In considering that celebrated poem, the first thought that must occur to the reader is the extremely happy choice of the subject. It was unhackneyed; it was picturesque; it was noble. We cannot help feeling that Ariosto is sometimes dragged down by the frivolous stories he tells; we cannot help feeling that Tasso is sustained and inspired by the magnificent episodes it is his duty to narrate. He is rather too fond of imitating passages from Homer and Virgil, but such imitation was universal in his day, and in his case it is skilfully executed. The Oriental colouring of the scenes laid in Palestine and Syria is, perhaps, not very vivid, but it is quite as vivid as his contemporaries expected. On the whole it would be harsh to deny that he has done justice to his subject, and in one respect he deserves the highest praise: he imparts a human interest and an air of reality to his characters that cannot be too highly extolled. Ariosto often treats his characters merely as puppets, and is himself the first to laugh at them. Very different is the attitude of Tasso towards his creations. He believes in them with unshaken sincerity, and he loves them because he believes in them. Erminia, Sophronia, Armida, Rinaldo, Goffredo, Tancredi, all stand before us in the life, moving and breathing. As Goethe says, in his play on the subject of Tasso:

"Es sind nicht Schatten die der Wahn erzeugte;
Ich weiss es, sie sind ewig, denn sie sind.
["They are not shadows by illusion made;
I know they live for ever, for they live.">[

This great quality undoubtedly explains the universal popularity of the Gerusalemme. That poem even penetrated to classes of the community to whom, as a rule, literary poets appeal in vain. Detached passages were set to music, and sung by the people like ballads. For two centuries the gondoliers beguiled their work with the musical stanzas of the unhappy poet. Who does not remember Byron's lines?—

"In Venice Tasso's echoes are no more,
And silent rows the songless gondolier."

When they first began to be neglected is not recorded. They seem only to have been handed down orally. Alterations would inevitably creep in, and losing their accuracy, they lost also their charm.

Writing in the same stanza as Ariosto, Tasso could not fail to resemble him in some respects. They are both clear, rapid, and musical. But the style of the earlier poet is richer, stronger, more original, and, I think, in spite of an occasional want of tenderness, more truly poetical. Tasso too often indulges in conventions and common-places, hence he becomes feeble and unimpressive. To give samples of the two poets, I will quote a passage from each.

Ariosto.

A ship of the enemy approaches incautiously the fleet of Charlemagne.

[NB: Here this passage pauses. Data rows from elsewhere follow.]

(** After an EEPROM restore the cache holds what the card returned for each
    register, here [0x21 + r]. *)
Example restore_reads_back_all_registers :
  match RestoreFromEEPROM idle_card (adapter_in PowerDeviceD0 None None) with
  | Done status w' =>
      status = STATUS_SUCCESS /\
      m_ControlRegs (that w') = seqZ 0x21 CTRL_REG_MAX /\
      m_CardModel (that w') = ALG_MODEL_GOLD2000 /\
      m_CardOptions (that w') = 0x21
  | Fault => False
  end.
Proof. vm_compute. repeat split; reflexivity. Qed.

(** A card that identifies as model 7 is rejected. *)
Example unknown_model_is_rejected :
  match Init (mkPlatform (fun _ port => if port =? ALG_REG_FM1_DATA then 0x07 else 0x0F)
                (STATUS_SUCCESS, true) STATUS_SUCCESS STATUS_SUCCESS
                STATUS_SUCCESS (STATUS_SUCCESS, REG_CREATED_NEW_KEY) true
                (fun _ => (STATUS_SUCCESS, sizeof_DWORD, 0xC0)))
             (mkResources 1 1) (adapter_in PowerDeviceD0 None None) with
  | Done status w' =>
      status = STATUS_DEVICE_DOES_NOT_EXIST /\ m_CardModel (that w') = 0x07
  | Fault => False
  end.
Proof. vm_compute. split; reflexivity. Qed.

(** ** Register writes in sequence

    Whatever holds of the I/O of every single arbitrated write, of no I/O,
    and of concatenations, holds of the I/O of the loops that write
    registers.  [Allowed] is a condition on the adapter object that does not
    depend on the cache. *)
Section RegisterSequences.

Variable plat : Platform.
Variable P : list event -> Prop.
Variable Allowed : CAdapterCommon -> Prop.

Hypothesis P_nil : P [].
Hypothesis P_app : forall tr1 tr2, P tr1 -> P tr2 -> P (tr1 ++ tr2).
Hypothesis Allowed_cache :
  forall a regs, Allowed a -> Allowed (set_ControlRegs regs a).
Hypothesis P_write :
  forall a r v tr,
    Allowed a -> operative (m_PowerState a) = true ->
    arbitrated_write r v tr -> P tr.
Lemma changes_cache_with_refl w : cache_sized w -> changes_cache_with P w w.
Proof.
  intros Hsized. split; [apply only_cache_refl, Hsized |].
  exists []. split; [symmetry; apply app_nil_r | exact P_nil].
Qed.

Lemma changes_cache_with_trans w1 w2 w3 :
  changes_cache_with P w1 w2 -> changes_cache_with P w2 w3 ->
  changes_cache_with P w1 w3.
Proof.
  intros [H12 (tr1 & Htr1 & HP1)] [H23 (tr2 & Htr2 & HP2)].
  split; [exact (only_cache_trans _ _ _ H12 H23) |].
  exists (tr1 ++ tr2).
  split; [rewrite Htr2, Htr1, app_assoc; reflexivity | apply P_app; assumption].
Qed.

Lemma only_cache_Allowed w w' :
  only_cache w w' -> Allowed (that w) -> Allowed (that w').
Proof. intros [-> _] H. apply Allowed_cache, H. Qed.

Lemma ControlRegWrite_changes_cache r v w :
  0 <= r -> cache_sized w -> Allowed (that w) ->
  runs (ControlRegWrite plat r v) w (fun _ w' => changes_cache_with P w w').
Proof.
  intros Hr Hsized Hallowed.
  destruct (ControlRegWrite_only_cache plat r v w Hr Hsized)
    as ([] & w' & Hwrite & Honly).
  destruct (ControlRegWrite_runs plat r v w Hr (fun _ => Hsized))
    as ([] & w'' & Hwrite' & _ & added & Htrace & Hadded).
  rewrite Hwrite in Hwrite'. injection Hwrite' as <-.
  exists tt, w'. split; [exact Hwrite |]. split; [exact Honly |].
  exists added. split; [exact Htrace |].
  destruct (operative (m_PowerState (that w))) eqn:Hop.
  - exact (P_write _ _ _ _ Hallowed Hop Hadded).
  - subst added. exact P_nil.
Qed.

Lemma write_defaults_changes_cache settings :
  Forall (fun s => 0 <= RegisterIndex s) settings ->
  forall w, cache_sized w -> Allowed (that w) ->
            runs (write_defaults plat settings) w
              (fun _ w' => changes_cache_with P w w').
Proof.
  induction 1 as [| s settings Hs _ IH]; intros w Hsized Hallowed;
    cbn [write_defaults].
  - apply runs_ret, changes_cache_with_refl, Hsized.
  - apply runs_bind.
    eapply runs_weaken; [apply ControlRegWrite_changes_cache; assumption |].
    cbv beta. intros _ w1 H1.
    eapply runs_weaken;
      [apply IH; [apply H1 | exact (only_cache_Allowed _ _ (proj1 H1) Hallowed)] |].
    cbv beta. intros _ w2 H2. exact (changes_cache_with_trans _ _ _ H1 H2).
Qed.

Lemma read_saved_values_changes_cache settings :
  Forall (fun s => 0 <= RegisterIndex s) settings ->
  forall ntStatus w,
    cache_sized w -> Allowed (that w) ->
    runs (read_saved_values plat settings ntStatus) w
      (fun _ w' => changes_cache_with P w w').
Proof.
  induction 1 as [| s settings Hs _ IH]; intros ntStatus w Hsized Hallowed;
    cbn [read_saved_values].
  - apply runs_ret, changes_cache_with_refl, Hsized.
  - destruct (QueryValueKey plat (KeyName s)) as [[queried DataLength] Data].
    apply runs_bind.
    apply runs_weaken with (P := fun _ w1 => changes_cache_with P w w1).
    + destruct (NT_SUCCESS queried).
      * apply runs_when; intros _.
        -- apply ControlRegWrite_changes_cache; assumption.
        -- apply changes_cache_with_refl, Hsized.
      * apply ControlRegWrite_changes_cache; assumption.
    + intros _ w1 H1.
      eapply runs_weaken;
        [apply IH; [apply H1 | exact (only_cache_Allowed _ _ (proj1 H1) Hallowed)] |].
      cbv beta. intros _ w2 H2. exact (changes_cache_with_trans _ _ _ H1 H2).
Qed.

Lemma RestoreMixerSettingsFromRegistry_changes_cache w :
  cache_sized w -> Allowed (that w) ->
  runs (RestoreMixerSettingsFromRegistry plat) w
    (fun _ w' => changes_cache_with P w w').
Proof.
  intros Hsized Hallowed. unfold RestoreMixerSettingsFromRegistry.
  destruct (NT_SUCCESS (PcNewRegistryKey plat));
    [| apply runs_ret, changes_cache_with_refl, Hsized].
  destruct (NewSubKey plat) as [ntStatus Disposition].
  destruct (NT_SUCCESS ntStatus);
    [| apply runs_ret, changes_cache_with_refl, Hsized].
  destruct (Disposition =? REG_CREATED_NEW_KEY); [| destruct (ExAllocatePool plat)].
  - apply runs_bind.
    eapply runs_weaken;
      [apply write_defaults_changes_cache;
       [apply DefaultMixerSettings_indices | exact Hsized | exact Hallowed] |].
    cbv beta. intros _ w1 H1. apply runs_ret, H1.
  - apply read_saved_values_changes_cache;
      [apply DefaultMixerSettings_indices | exact Hsized | exact Hallowed].
  - apply runs_bind.
    eapply runs_weaken;
      [apply write_defaults_changes_cache;
       [apply DefaultMixerSettings_indices | exact Hsized | exact Hallowed] |].
    cbv beta. intros _ w1 H1. apply runs_ret, H1.
Qed.

Lemma ControlRegReset_changes_cache w :
  cache_sized w -> Allowed (that w) ->
  runs (ControlRegReset plat) w (fun _ w' => changes_cache_with P w w').
Proof.
  intros Hsized Hallowed. unfold ControlRegReset. apply runs_bind.
  eapply runs_weaken;
    [apply RestoreMixerSettingsFromRegistry_changes_cache; assumption |].
  cbv beta. intros ntStatus w1 H1. apply runs_bind.
  apply runs_weaken with (P := fun _ w2 => changes_cache_with P w w2).
  - apply runs_when; intros _; [| exact H1].
    eapply runs_weaken;
      [apply write_defaults_changes_cache;
       [apply DefaultMixerSettings_indices | apply H1
       | exact (only_cache_Allowed _ _ (proj1 H1) Hallowed)] |].
    cbv beta. intros _ w2 H2. exact (changes_cache_with_trans _ _ _ H1 H2).
  - intros _ w2 H2.
    eapply runs_weaken;
      [apply ControlRegWrite_changes_cache;
       [discriminate | apply H2
       | exact (only_cache_Allowed _ _ (proj1 H2) Hallowed)] |].
    cbv beta. intros _ w3 H3. exact (changes_cache_with_trans _ _ _ H2 H3).
Qed.

End RegisterSequences.

(** ** The remaining port operations *)

Lemma bank_selects_app tr1 tr2 :
  bank_selects (tr1 ++ tr2) = bank_selects tr1 ++ bank_selects tr2.
Proof.
  induction tr1 as [| e tr1 IH]; cbn [app bank_selects]; [reflexivity |].
  destruct e; try exact IH.
  destruct ((port =? ALG_REG_FM1_ADDR)
            && ((value =? ALG_BANK_CONTROL) || (value =? ALG_BANK_OPL3)));
    [cbn [app]; f_equal |]; exact IH.
Qed.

"Quivi il nocchier, eh' ancor non s'era accorto
Degl' inimici, entrò con la galea,
Lasciando molte miglia addietro il porto
D'Algieri, ove calar prima volea,
Per un vento gagliardo ch' era sorto,
E spinto oltre il dover la poppa avea.
Venir tra i suoi credette, e in loco fido,
Come vien Progne al suo loquace nido.
Ma come poi l'imperiale augello,
I gigli d'oro, e i pardi vide appresso,
Restò pallido in faccia, come quello
Che 'l piede incauto d'improvviso ha messo
Sopra 'l serpente venenoso e fello,
Dal pigro sonno in mezzo l'erbe oppresso;
Che spaventato e smorto si ritira,
Fuggendo quel ch'è pien di tosco e d'ira."
"Orlando Furioso," c. xxxìx, st. 31 ani 32.

Tasso.

The Saracens hearing from the walls of Jerusalem the chorus of the Crusaders in the distance.

"Colà s'invia l'esercito canoro,
E ne suonan le valli ime e profonde,
E gli alti colli e le spelonche loro;
E da ben mille parti Eco risponde;
E quasi par che boschereccio coro
Fra quegli antri si celi e quelle fronde,
Si chiaramente replicar s'udia
Or di Cristo il gran nome, or di Maria.
D'in sulle mura ad ammirar frattanto
Cheti si stanno e attoniti i Pagani
Que' tardi avvolgimenti, e l'umil canto,
E l'insolite pompe e i riti estrani.
Poi che cessò dello spettacol santo
La novitate, i miseri profani
Alzâr le strida; e di bestemmie e d'onte
Mugì il torrente e la gran valle e 'l monte."
"Gerusalemme Liberata," c. xv, st. 11 ani 12.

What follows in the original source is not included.